══ Available data

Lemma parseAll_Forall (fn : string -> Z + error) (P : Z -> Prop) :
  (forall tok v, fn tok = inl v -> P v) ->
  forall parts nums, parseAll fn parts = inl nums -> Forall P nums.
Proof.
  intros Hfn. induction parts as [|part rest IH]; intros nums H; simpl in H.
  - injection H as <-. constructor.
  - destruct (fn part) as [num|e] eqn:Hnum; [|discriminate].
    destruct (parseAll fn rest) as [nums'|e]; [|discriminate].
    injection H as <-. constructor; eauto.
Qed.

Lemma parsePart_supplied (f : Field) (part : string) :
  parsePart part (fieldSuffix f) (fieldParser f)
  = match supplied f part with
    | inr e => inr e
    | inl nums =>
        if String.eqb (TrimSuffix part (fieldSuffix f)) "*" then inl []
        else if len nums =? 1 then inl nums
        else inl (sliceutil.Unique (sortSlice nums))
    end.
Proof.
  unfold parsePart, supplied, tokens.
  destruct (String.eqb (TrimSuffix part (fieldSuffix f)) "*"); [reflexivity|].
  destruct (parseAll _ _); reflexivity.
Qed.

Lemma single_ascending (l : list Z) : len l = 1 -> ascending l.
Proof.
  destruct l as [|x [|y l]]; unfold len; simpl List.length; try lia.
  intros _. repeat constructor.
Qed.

════
══ Available data

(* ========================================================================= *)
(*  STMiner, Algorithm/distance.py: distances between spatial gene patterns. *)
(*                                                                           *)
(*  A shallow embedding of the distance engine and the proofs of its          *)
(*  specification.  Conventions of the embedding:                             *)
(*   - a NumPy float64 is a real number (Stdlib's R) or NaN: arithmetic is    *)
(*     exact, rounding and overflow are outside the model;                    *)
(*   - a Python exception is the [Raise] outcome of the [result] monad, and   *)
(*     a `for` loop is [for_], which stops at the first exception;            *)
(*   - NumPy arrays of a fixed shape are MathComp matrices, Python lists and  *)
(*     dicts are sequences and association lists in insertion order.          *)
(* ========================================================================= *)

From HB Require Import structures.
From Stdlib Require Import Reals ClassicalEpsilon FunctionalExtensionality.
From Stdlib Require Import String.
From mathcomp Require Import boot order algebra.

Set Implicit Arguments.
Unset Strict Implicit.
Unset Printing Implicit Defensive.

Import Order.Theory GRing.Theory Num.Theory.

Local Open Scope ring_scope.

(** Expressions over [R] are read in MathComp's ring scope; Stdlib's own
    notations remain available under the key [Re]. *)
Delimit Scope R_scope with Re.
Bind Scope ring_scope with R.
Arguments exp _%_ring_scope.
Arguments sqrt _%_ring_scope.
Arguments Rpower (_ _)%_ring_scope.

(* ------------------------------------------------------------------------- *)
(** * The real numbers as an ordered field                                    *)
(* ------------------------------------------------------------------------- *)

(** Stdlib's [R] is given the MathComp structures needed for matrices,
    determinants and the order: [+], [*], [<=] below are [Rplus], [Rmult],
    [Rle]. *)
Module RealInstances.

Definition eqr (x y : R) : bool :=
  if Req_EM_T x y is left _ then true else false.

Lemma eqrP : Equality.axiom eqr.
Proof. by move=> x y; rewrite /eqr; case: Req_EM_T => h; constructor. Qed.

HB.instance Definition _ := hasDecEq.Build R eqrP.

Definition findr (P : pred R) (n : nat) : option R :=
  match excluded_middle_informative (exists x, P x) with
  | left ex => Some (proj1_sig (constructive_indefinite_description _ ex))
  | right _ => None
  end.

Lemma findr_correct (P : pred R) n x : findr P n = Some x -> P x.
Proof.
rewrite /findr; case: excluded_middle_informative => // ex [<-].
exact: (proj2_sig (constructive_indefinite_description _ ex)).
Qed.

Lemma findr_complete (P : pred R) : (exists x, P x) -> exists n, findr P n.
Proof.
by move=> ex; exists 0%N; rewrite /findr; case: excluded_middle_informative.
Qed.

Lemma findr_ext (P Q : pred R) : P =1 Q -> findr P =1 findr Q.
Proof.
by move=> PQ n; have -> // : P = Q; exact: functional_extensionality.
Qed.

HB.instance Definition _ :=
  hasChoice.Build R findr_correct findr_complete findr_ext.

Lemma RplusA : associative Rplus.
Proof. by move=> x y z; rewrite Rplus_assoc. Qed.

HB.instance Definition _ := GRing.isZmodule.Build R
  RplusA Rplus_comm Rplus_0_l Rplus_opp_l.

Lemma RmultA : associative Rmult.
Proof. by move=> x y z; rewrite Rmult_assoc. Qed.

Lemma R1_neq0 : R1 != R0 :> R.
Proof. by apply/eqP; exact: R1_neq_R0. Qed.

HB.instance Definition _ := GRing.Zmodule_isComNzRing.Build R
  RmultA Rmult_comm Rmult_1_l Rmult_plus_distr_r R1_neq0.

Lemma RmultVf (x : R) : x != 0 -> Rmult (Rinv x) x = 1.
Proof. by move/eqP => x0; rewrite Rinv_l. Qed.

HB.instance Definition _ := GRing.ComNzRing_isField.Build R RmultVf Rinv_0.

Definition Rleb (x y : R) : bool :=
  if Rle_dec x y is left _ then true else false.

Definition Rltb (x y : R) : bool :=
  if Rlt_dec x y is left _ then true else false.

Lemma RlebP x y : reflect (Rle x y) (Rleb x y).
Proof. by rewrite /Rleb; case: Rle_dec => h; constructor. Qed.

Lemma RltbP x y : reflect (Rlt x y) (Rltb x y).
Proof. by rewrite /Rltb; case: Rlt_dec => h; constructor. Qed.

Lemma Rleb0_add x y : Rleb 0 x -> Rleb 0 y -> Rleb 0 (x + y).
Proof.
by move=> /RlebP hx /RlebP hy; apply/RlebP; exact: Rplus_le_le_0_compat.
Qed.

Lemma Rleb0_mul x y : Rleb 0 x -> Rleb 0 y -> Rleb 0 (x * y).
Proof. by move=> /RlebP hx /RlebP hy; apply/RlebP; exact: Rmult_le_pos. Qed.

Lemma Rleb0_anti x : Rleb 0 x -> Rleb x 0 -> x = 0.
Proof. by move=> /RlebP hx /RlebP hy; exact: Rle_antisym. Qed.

════

### About this exercise
Word for word, restate the lines of the data above that fall between the line holding "Unset Strict Implicit." and the line holding "(** Stdlib's [R]", inclusive, and no other lines.

### Final answer
Unset Strict Implicit.
Unset Printing Implicit Defensive.

Import Order.Theory GRing.Theory Num.Theory.

Local Open Scope ring_scope.

(** Expressions over [R] are read in MathComp's ring scope; Stdlib's own
    notations remain available under the key [Re]. *)
Delimit Scope R_scope with Re.
Bind Scope ring_scope with R.
Arguments exp _%_ring_scope.
Arguments sqrt _%_ring_scope.
Arguments Rpower (_ _)%_ring_scope.

(* ------------------------------------------------------------------------- *)
(** * The real numbers as an ordered field                                    *)
(* ------------------------------------------------------------------------- *)

(** Stdlib's [R] is given the MathComp structures needed for matrices,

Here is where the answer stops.